- Born: 28 April 1882 Shelby, North Carolina?
- Died: 11 May 1965 (aged 83) Detroit, Michigan
- Education: Knoxville College Freedmen's Hospital Training School for Nurses Columbia University
- Spouse: William Davis
- Scientific career
- Fields: Nursing
- Workplaces: Dunbar Hospital Detroit Health Department

= Frances Davis =

Nurse and activist

Frances Reed Elliott Davis (28 April c. 1882 – 11 May 1965), was an American nurse and community activist.

==Life==
Frances Davis was born on 28 April, about 1882, probably in Shelby, North Carolina to a mixed-race family. Her mother died when she was five years old and her father abandoned her, so she was raised by a guardian. One of the families for whom she worked as a teenager paid for her to attend a teacher training program at Knoxville College. Davis graduated, but she had always wanted to be a nurse, so she enrolled in the nursing program there. She was forced to leave by illness, but she enrolled at the Freedmen’s Hospital Training School for Nurses in Washington, D.C. in early 1910. After graduation, she worked as a private nurse and then enrolled in the Town and Country Nursing Service Course sponsored by the American Red Cross, the first black nurse to take the course.

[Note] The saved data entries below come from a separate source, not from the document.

(** * Further properties of the router *)
Section RouterMore.
Import gostrings mail.
Context {W : Type} `{Ports W} `{Pkg}.

(** X1.  An error of [Send] always says something: it is the trimmed stderr of
    [bd] when that is not blank, and otherwise the text of the failure of
    the call behind "sending message: ". *)
Theorem Send_error_text (r : Router) (msg : Message) (st : St W) (e : string) :
  fst (Send r msg st) = Some e ->
  e <> "" /\
  exists cause : string,
    fst (fst (persist r msg st)) = Some cause /\
    ((TrimSpace (snd (fst (persist r msg st))) <> "" /\
      e = TrimSpace (snd (fst (persist r msg st)))) \/
     (TrimSpace (snd (fst (persist r msg st))) = "" /\
      e = "sending message: " ++ cause)).
Proof.
  rewrite Send_unfold.
  destruct (fst (fst (persist r msg st))) as [cause|]; cbn [fst];
    [|discriminate].
  destruct (String.eqb_spec (TrimSpace (snd (fst (persist r msg st)))) "")
    as [E|E]; cbn [negb]; intros [= <-].
  - split; [discriminate|]. exists cause. split; [reflexivity|]. now right.
  - split; [exact E|]. exists cause. split; [reflexivity|]. now left.
Qed.

(** X2.  A recipient without a session id (a broadcast address [rig/], or an
    address without separator, neither beginning with "mayor") is never
    looked for: [Send] calls [bd] and no session port at all. *)
Theorem Send_broadcast_calls_no_session_port (r : Router) (msg : Message) (st : St W) :
  HasPrefix (To msg) "mayor" = false ->
  occurs slash (To msg) = false \/
  (exists rig : string, To msg = rig ++ "/" /\ occurs slash rig = false) ->
  trace (snd (Send r msg st)) =
    (trace st ++
     [EvExec "bd" (sendArgs msg)
        ("BEADS_AGENT_NAME=" ++ addressToIdentity (From_ msg)) (workDir r)])%list /\
  world (snd (Send r msg st)) = world (snd (persist r msg st)).
Proof.
  intros Hm Hshape.
  assert (Hsid : addressToSessionID (To msg) = "").
  { destruct Hshape as [Hno|(rig & Hto & Hrig)].
    - now apply addressToSessionID_no_separator.
    - rewrite Hto in *. now apply addressToSessionID_no_target. }
  rewrite Send_unfold.
  destruct (fst (fst (persist r msg st))); cbn [snd].
  - split; [apply persist_trace|reflexivity].
  - split.
    + rewrite deliver_trace, Hsid. cbn [String.eqb]. rewrite app_nil_r.
      apply persist_trace.
    + unfold deliver, interruptRecipient, notifyRecipient. rewrite Hsid.
      cbn [String.eqb]. unfold ret.
      now destruct (Delivery_ msg =? DeliveryInterrupt).
Qed.

(** X3.  [notifyRecipient] and [interruptRecipient] report an error only when the
    session is there and the display (the injection) itself fails: an empty
    session id, a failed presence check and an absent session all give
    nil. *)
Theorem recipient_error_only_from_the_session_call (r : Router) (msg : Message)
    (st : St W) (e : string) :
  let sid := addressToSessionID (To msg) in
  let hs := tmux_HasSession sid (world st) in
  (fst (notifyRecipient r msg st) = Some e <->
   sid <> "" /\ fst hs = (true, nil_error) /\
   fst (tmux_DisplayMessageDefault sid (notification msg) (snd hs)) = Some e) /\
  (fst (interruptRecipient r msg st) = Some e <->
   sid <> "" /\ fst hs = (true, nil_error) /\
   fst (tmux_SendKeysRaw sid (reminder msg) (snd hs)) = Some e).
Proof.
  cbv zeta. unfold notifyRecipient, interruptRecipient, nil_error.
  destruct (String.eqb_spec (addressToSessionID (To msg)) "") as [E|E].
  - unfold ret. cbn [fst].
    split; (split; [discriminate|intros (Hne & _); contradiction]).
  - unfold bind, call.
    destruct (tmux_HasSession (addressToSessionID (To msg)) (world st))
      as [[has err] w1]. cbn [fst snd world trace].
    destruct err as [err|]; cbn [isSome orb].
    + unfold ret. cbn [fst].
      split; (split; [discriminate|intros (_ & Hhs & _); discriminate]).
    + destruct has; cbn [negb fst snd world trace].
      * split.
        -- destruct (tmux_DisplayMessageDefault (addressToSessionID (To msg))
                       (notification msg) w1) as [res w2]; cbn [fst].
           split; [intros ->; repeat split; assumption|now intros (_ & _ & ->)].
        -- destruct (tmux_SendKeysRaw (addressToSessionID (To msg))
                       (reminder msg) w1) as [res w2]; cbn [fst].
           split; [intros ->; repeat split; assumption|now intros (_ & _ & ->)].
      * unfold ret. cbn [fst].
        split; (split; [discriminate|intros (_ & Hhs & _); discriminate]).
Qed.

End RouterMore.

Section SendArguments.
Import gostrings mail.
Context `{Pkg}.

(** X4.  The arguments [Send] hands to [bd] lose nothing of the message but the
    difference between no type and the type notification: equal argument
    lists mean equal recipient identity, subject, body, priority code,
    thread id and reply-to, and the same type or no [--type] on both
    sides. *)
Theorem sendArgs_determine_the_message (m1 m2 : Message) :
  sendArgs m1 = sendArgs m2 ->
  addressToIdentity (To m1) = addressToIdentity (To m2) /\
  Subject m1 = Subject m2 /\
  Body m1 = Body m2 /\
  Sprintf_d (PriorityToBeads (Priority_ m1)) =
    Sprintf_d (PriorityToBeads (Priority_ m2)) /\
  ThreadID m1 = ThreadID m2 /\
  ReplyTo m1 = ReplyTo m2 /\
  (Type_ m1 = Type_ m2 \/
   ((Type_ m1 = "" \/ Type_ m1 = TypeNotification) /\
    (Type_ m2 = "" \/ Type_ m2 = TypeNotification))).
Proof.
  unfold sendArgs.
  destruct (String.eqb_spec (Type_ m1) "") as [T1|T1],
    (String.eqb_spec (Type_ m1) TypeNotification) as [N1|N1],
    (String.eqb_spec (ThreadID m1) "") as [H1|H1],
    (String.eqb_spec (ReplyTo m1) "") as [R1|R1],
    (String.eqb_spec (Type_ m2) "") as [T2|T2],
    (String.eqb_spec (Type_ m2) TypeNotification) as [N2|N2],
    (String.eqb_spec (ThreadID m2) "") as [H2|H2],
    (String.eqb_spec (ReplyTo m2) "") as [R2|R2];
    cbn [negb andb List.app]; intros E;
    try discriminate E;
    injection E; intros; repeat split; try congruence;
    try (left; congruence);
    right; split; (now left) || (now right).
Qed.

End SendArguments.

(** * Further properties of [gt mail send] *)
Section SendCommandMore.
Import gostrings mail cmd.
Context {W : Type} `{Ports W} `{Pkg}.

Lemma generateThreadID_trace (st : St W) :
  trace (snd (generateThreadID st)) = (trace st ++ [EvRandRead 6])%list.
Proof.
  rewrite generateThreadID_unfold.
  destruct (rand_Read 6 (world st)); reflexivity.
Qed.

Lemma generateThreadID_nonempty (st : St W) : fst (generateThreadID st) <> "".
Proof.
  rewrite generateThreadID_unfold.
  destruct (rand_Read 6 (world st)); discriminate.
Qed.

Lemma buildMessage_thread_nonempty (f : SendFlags) (wd from to : string) (st : St W) :
  ThreadID (fst (buildMessage f wd from to st)) <> "".
Proof.
  rewrite buildMessage_shape. cbn [ThreadID].
  destruct (mailReplyTo f =? ""); [apply generateThreadID_nonempty|].
  cbv zeta. destruct (fst (call _ _ st)) as [original|e].
  - destruct (String.eqb_spec (ThreadID original) "") as [E|E];
      [apply generateThreadID_nonempty|exact E].
  - apply generateThreadID_nonempty.
Qed.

Other graduates of the course were automatically enrolled in the Army Nurse Corps Reserve, but Davis was not because of her race. However, she was enrolled on 2 July 1918, the first black nurse to be allowed to do so. She cared for soldiers in training and victims of the 1918 flu pandemic, but succumbed herself, permanently damaging her heart. After the war she married William Davis; their only child was stillborn.

In 1929 she received a Rosenwald fellowship from the Rosenwald Fund, established by Julian Rosenwald.

She died from a heart attack in Detroit, Michigan, on 11 May 1965.